(Records contained in a dataset)
(** The library's extents query gave no box. *)
Definition no_box (r : extents_result) : Prop :=
  match r with
  | ExtBox _ _ => False
  | _ => True
  end.

(** ** The polyline loop on doubles

    Lines 307 to 316 on IEEE binary64 values: the same loop as [poly_scan],
    with every operation rounded as Python rounds it. *)

Module Doubles.

Import PrimFloat.
#[local] Open Scope float_scope.

Definition poly_edge (points : list (float * float)) (la : float * float)
  (i : nat) : float * float :=
  let '(x1, y1) := nth i points (0, 0) in
  let '(x2, y2) := nth (Nat.modulo (i + 1) (length points)) points (0, 0) in
  (fst la + sqrt ((x2 - x1) * (x2 - x1) + (y2 - y1) * (y2 - y1)),
   snd la + (x1 * y2 - x2 * y1)).

Definition poly_scan (points : list (float * float)) : float * float :=
  fold_left (poly_edge points) (seq 0 (length points)) (0, 0).

(** [abs(area) / 2], what a closed polyline adds to [layer_closed_areas]. *)
Definition closed_area (points : list (float * float)) : float :=
  abs (snd (poly_scan points)) / 2.

#[local] Set Warnings "-inexact-float".




#[local] Set Warnings "+inexact-float".

End Doubles.

(** * Properties *)

Example get_color_name_7 : get_color_name 7 = "White/Black".
Proof. reflexivity. Qed.

Example get_color_name_256 : get_color_name 256 = "Color 256".
Proof. reflexivity. Qed.

Example get_color_name_neg : get_color_name (-3) = "Color -3".
Proof. reflexivity. Qed.

(** ** Dictionaries *)

Lemma dict_get_insert {A} (d : gmap string A) (k n : string) (v dflt : A) :
  dict_get (<[k := v]> d) n dflt = if decide (k = n) then v else dict_get d n dflt.
Proof.
  unfold dict_get. rewrite lookup_insert.
  destruct (decide (k = n)); reflexivity.
Qed.

Lemma dict_get_absent {A} (d : gmap string A) (k : string) (dflt : A) :
  d !! k = None -> dict_get d k dflt = dflt.
Proof. unfold dict_get. intros ->. reflexivity. Qed.

Lemma same_keys_empty : same_keys empty_acc.
Proof. split; reflexivity. Qed.

Lemma same_keys_absent acc k :
  same_keys acc -> layer_entity_counts acc !! k = None ->
  layer_line_lengths acc !! k = None /\ layer_closed_areas acc !! k = None.
Proof.
  intros [Hl Ha] Hk. apply not_elem_of_dom in Hk.
  split; apply not_elem_of_dom; congruence.
Qed.

Lemma same_keys_ensure acc k : same_keys acc -> same_keys (ensure_bucket acc k).
Proof.
  intros [Hl Ha]. unfold ensure_bucket.
  destruct (layer_entity_counts acc !! k); [ split; assumption | ].
  split; simpl; rewrite !dom_insert_L; congruence.
Qed.

(** After the [if layer_name not in ...] block the key is in all three
    dictionaries, so none of the [+=] that follow can raise [KeyError]. *)
Lemma ensure_bucket_key_present acc k :
  same_keys acc ->
  let acc' := ensure_bucket acc k in
  is_Some (layer_entity_counts acc' !! k) /\
  is_Some (layer_line_lengths acc' !! k) /\
  is_Some (layer_closed_areas acc' !! k).
Proof.
  intros Hs acc'.
  assert (Hc : is_Some (layer_entity_counts acc' !! k)).
  { subst acc'. unfold ensure_bucket.
    destruct (layer_entity_counts acc !! k) eqn:E; simpl.
    - rewrite E. eauto.
    - rewrite lookup_insert_eq. eauto. }
  destruct (same_keys_ensure acc k Hs) as [Hl Ha]. fold acc' in Hl, Ha.
  apply elem_of_dom in Hc.
  repeat split; apply elem_of_dom; congruence.
Qed.
(** C8 as stated fails in [min_renovasjon]: when the data source fails, the
    update raises and the cache keeps the event of the earlier fetch. *)
Lemma C8_update_keeps_cache_on_failure :
  snd (@MinRenovasjon.async_update oslo no_answer june_09_1430 stale_entity)
  = Raise (OtherError "no answer") /\
  _events (fst (@MinRenovasjon.async_update oslo no_answer june_09_1430
                  stale_entity))
  = [wall_day_event "Papir" june_10] /\
  _events stale_entity = [wall_day_event "Papir" june_10].
Proof. repeat split. Qed.

(** C9, as the code has it.  [async_get_events] is not a pure read: it runs
    the builder on the fresh answer of the data source, stores the built
    list in the cache whatever the cache held, and returns the events of
    that list that are in range: always in [min_renovasjon_test], and in
    [min_renovasjon] whenever the builder returns; when the builder raises
    there, the call raises and the cache is left as it was. *)
Theorem C9_get_events_refreshes_cache {host : Host} answer now start_date
  end_date self :
  (exists built,
      MinRenovasjonTest._fetch_events answer now = Ok built /\
      snd (MinRenovasjonTest.async_get_events answer now start_date end_date
             self)
      = Ok (events_in_range start_date end_date built) /\
      cache_replaced self built
        (fst (MinRenovasjonTest.async_get_events answer now start_date
                end_date self))) /\
  (forall built,
      MinRenovasjon._fetch_events answer now = Ok built ->
      snd (MinRenovasjon.async_get_events answer now start_date end_date self)
      = Ok (events_in_range start_date end_date built) /\
      cache_replaced self built
        (fst (MinRenovasjon.async_get_events answer now start_date end_date
                self))) /\
  (forall e,
      MinRenovasjon._fetch_events answer now = Raise e ->
      MinRenovasjon.async_get_events answer now start_date end_date self
      = (self, Raise e)).
Proof.
  split; [|split].
  - destruct (test_get_events_run answer now start_date end_date self)
      as (built & Hf & Hr).
    exists built. rewrite Hr. simpl. repeat split. assumption.
  - intros built Hf. erewrite get_events_run by eassumption. simpl.
    repeat split.
  - intros e Hf. now apply get_events_raise.
Qed.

■ Problem statement ■
When you answer, output each line of the data exactly as given, from its first line up to and including the one with "Lines 307 to".

■ Your response ■
(** The library's extents query gave no box. *)
Definition no_box (r : extents_result) : Prop :=
  match r with
  | ExtBox _ _ => False
  | _ => True
  end.

(** ** The polyline loop on doubles

    Lines 307 to 316 on IEEE binary64 values: the same loop as [poly_scan],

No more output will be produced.